Tests for Randomness in Random Numbers: • Quantitative tests: • Χ2 tests: • Lagged Correlation: • Qualitative tests: • Scatter Plots • Plot pairs of random numbers. • Clumps of numbers, gaps and patterns are easily visible. • Random Walk
Χ2 tests: • Measure how well the presumed distribution (usually uniform) is represented. • Algorithm for the test: • Divide the whole interval, within which the random number would be into finite number of bins (class intervals). Assume they have same size. • Count the number of random numbers within each interval and calculate the “expected” number of observations [(number of random numbers used) / (number of class intervals) for uniform intervals]. • Calculate: Χ2 = Σ(i=1,m)(observedi – expectedi)2 / (expectedi) • The value of Χ2 determines if the numbers generated represent a chosen distribution, by looking up in a table, some critical values of Χ2.

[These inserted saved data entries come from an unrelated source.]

(** A byte mask that keeps the complement of another at zero is not longer. *)
Lemma mask_byte_order a b :
  Z.land (Z.lxor 255 (mask_byte a)) (mask_byte b) = 0 -> Z.max 0 (Z.min 8 b) <= Z.max 0 (Z.min 8 a).
Proof.
  destruct (mask_byte_clamp a) as (i & Hi & -> & _ & <-).
  destruct (mask_byte_clamp b) as (j & Hj & -> & _ & <-).
  intros H. revert H. byte_cases i; byte_cases j; vm_compute; congruence.
Qed.

Lemma length_CIDRMask k n : length (CIDRMask k n) = n.
Proof. revert k; induction n; intros; simpl; auto. Qed.

Lemma length_land a m : length a = length m -> length (land_bytes a m) = length a.
Proof. intros. unfold land_bytes. rewrite length_zip_with. lia. Qed.

(** Masking by a longer prefix first changes nothing. *)
Lemma land_prefix_trans a k1 k2 n : k1 <= k2 ->
  land_bytes (land_bytes a (CIDRMask k2 n)) (CIDRMask k1 n) = land_bytes a (CIDRMask k1 n).
Proof.
  revert a k1 k2; induction n as [|n IH]; intros [|x a] k1 k2 Hk; simpl; try done.
  f_equal.
  - rewrite <-Z.land_assoc, (Z.land_comm (mask_byte k2)), mask_byte_mono by done. done.
  - apply IH. lia.
Qed.

Lemma land_prefix_idem a k n :
  land_bytes (land_bytes a (CIDRMask k n)) (CIDRMask k n) = land_bytes a (CIDRMask k n).
Proof. apply land_prefix_trans. lia. Qed.

Lemma byte_land_255 x : is_byte x -> Z.land x 255 = x.
Proof. intros H. change 255 with (Z.ones 8). rewrite Z.land_ones by lia. by apply Z.mod_small. Qed.

Lemma byte_land x y : is_byte x -> is_byte (Z.land x y).
Proof.
  intros Hx. unfold is_byte. rewrite <-(byte_land_255 x) by done.
  rewrite <-Z.land_assoc, (Z.land_comm 255), Z.land_assoc.
  change 255 with (Z.ones 8). rewrite Z.land_ones by lia.
  apply Z.mod_pos_bound. lia.
Qed.

Lemma bytes_land a m : Forall is_byte a -> Forall is_byte (land_bytes a m).
Proof.
  intros Ha. revert m. induction Ha as [|x a Hx Ha IH]; intros [|y m]; simpl; constructor.
  - by apply byte_land.
  - apply IH.
Qed.

Lemma bytes_CIDRMask k n : Forall is_byte (CIDRMask k n).
Proof. revert k; induction n; intros; simpl; constructor; auto using mask_byte_range. Qed.

Lemma drop_CIDRMask d k n : drop d (CIDRMask k (d + n)) = CIDRMask (k - 8 * Z.of_nat d) n.
Proof.
  revert k; induction d as [|d IH]; intros k; cbn [CIDRMask drop Nat.add skipn].
  - by replace (k - 8 * Z.of_nat 0) with k by lia.
  - rewrite IH. f_equal. rewrite Nat2Z.inj_succ. lia.
Qed.

Lemma take_CIDRMask d k n : take d (CIDRMask k (d + n)) = CIDRMask k d.
Proof. revert k; induction d as [|d IH]; intros k; simpl; [done|]. by rewrite IH. Qed.
#[export] Hint Resolve bytes_land bytes_CIDRMask length_CIDRMask : submariner.

(** * Parsed addresses are 4 or 16 bytes *)

Lemma digit_range c : Strconv.is_digit c = true -> 0 <= Strconv.digit c <= 9.
Proof. unfold Strconv.is_digit, Strconv.digit. intros. bool_props. lia. Qed.

Lemma hex_digit_range c d : Strconv.hex_digit c = Some d -> 0 <= d <= 15.
Proof.
  unfold Strconv.hex_digit. repeat case_match; intros; simplify_eq; bool_props; lia.
Qed.

Lemma parse_ipv4_fields_wf s val dl acc fst pd r :
  parse_ipv4_fields s val dl acc fst pd = Some r ->
  is_byte val -> Forall is_byte acc -> (length acc <= 3)%nat ->
  length r = 4%nat /\ Forall is_byte r.
Proof.
  revert val dl acc fst pd. induction s as [|c s IH]; intros val dl acc fst pd; simpl.
  - destruct (Nat.ltb_spec (length acc) 3); [done|]. intros [= <-] Hv Ha Hl.
    rewrite length_app, length_rev. simpl. split; [lia|].
    apply Forall_app; split; [by apply Forall_rev | by constructor].
  - destruct (Strconv.is_digit c) eqn:Hd.
    + case_match; [done|].
      destruct (Z.ltb_spec 255 (val * 10 + Strconv.digit c)); [done|].
      intros Hr Hv Ha Hl. apply digit_range in Hd.
      eapply IH; eauto. unfold is_byte in *. lia.
    + case_match; [|done]. case_match; [done|].
      destruct (Nat.eqb_spec (length acc) 3); [done|].
      intros Hr Hv Ha Hl. eapply IH; eauto; [unfold is_byte; lia | simpl; lia].
Qed.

Lagged Correlation: • This test reveals the relationship between the numbers at one time and at another (autocorrelation). • Reveals trends and periodicity of numbers. • Properties of an ideal random number generator: • Autocorrelation value = 1; for lag (τ)=0 • Autocorrelation value = 0; for any other value of τ • If the autocorrelation values slowly drop to 0 as τ increases, then the random numbers generated are not very independent of each other.
Random Walk • Algorithm: • Divide the range of the random number generator into equal intervals. • (Divide into 4 intervals for a random walk in two dimensions) • Generate a number, if the number falls in: • First interval, increment X • Second interval, increment Y • Third interval, decrement X • Fourth interval, decrement Y • Generate t steps for a random walk for n walks • Calculate the means squared distance reached • Plot this distance against time • A plot for several values of t and distance should roughly be linear. • Else the random numbers are not correctly distributed.
Truly Random Numbers: • Must rely on external physical quantities • Computers require special hardware • Few computers have access to this kind of hardware • Example: Sensors (heat/pressure) etc. • Randomness without relying on external data: • Some way to measure internal activity of the computer such that the activity is quantifiable and genuinely random. • Example: Timing of keystrokes as a user enters a password.
Some physical quantities used in real world for true random number generation: • Timing of keystrokes when a user enters a password. • Measurement of air turbulence due to the movement of hard drive heads. • Timings of memory accesses under artificially induced thrashing conditions. • Precise measurement of current leakage from a CPU or any other system component. • Measurement of timing skew between two systems timers: • A hardware timer • A software timer
Conclusions: • Random number are the basis for many cryptographic applications. • There is no reliable “independent” function to generate random numbers. • Present day computers can only approximate random numbers, using pseudo-random numbers generated by Pseudo Random Number Generators (PRNG)s. • Attacks on many cryptographic applications are possible by attacks on PRNGs. • Computer applications are increasingly turning towards using physical data (external/internal) for getting truly random numbers.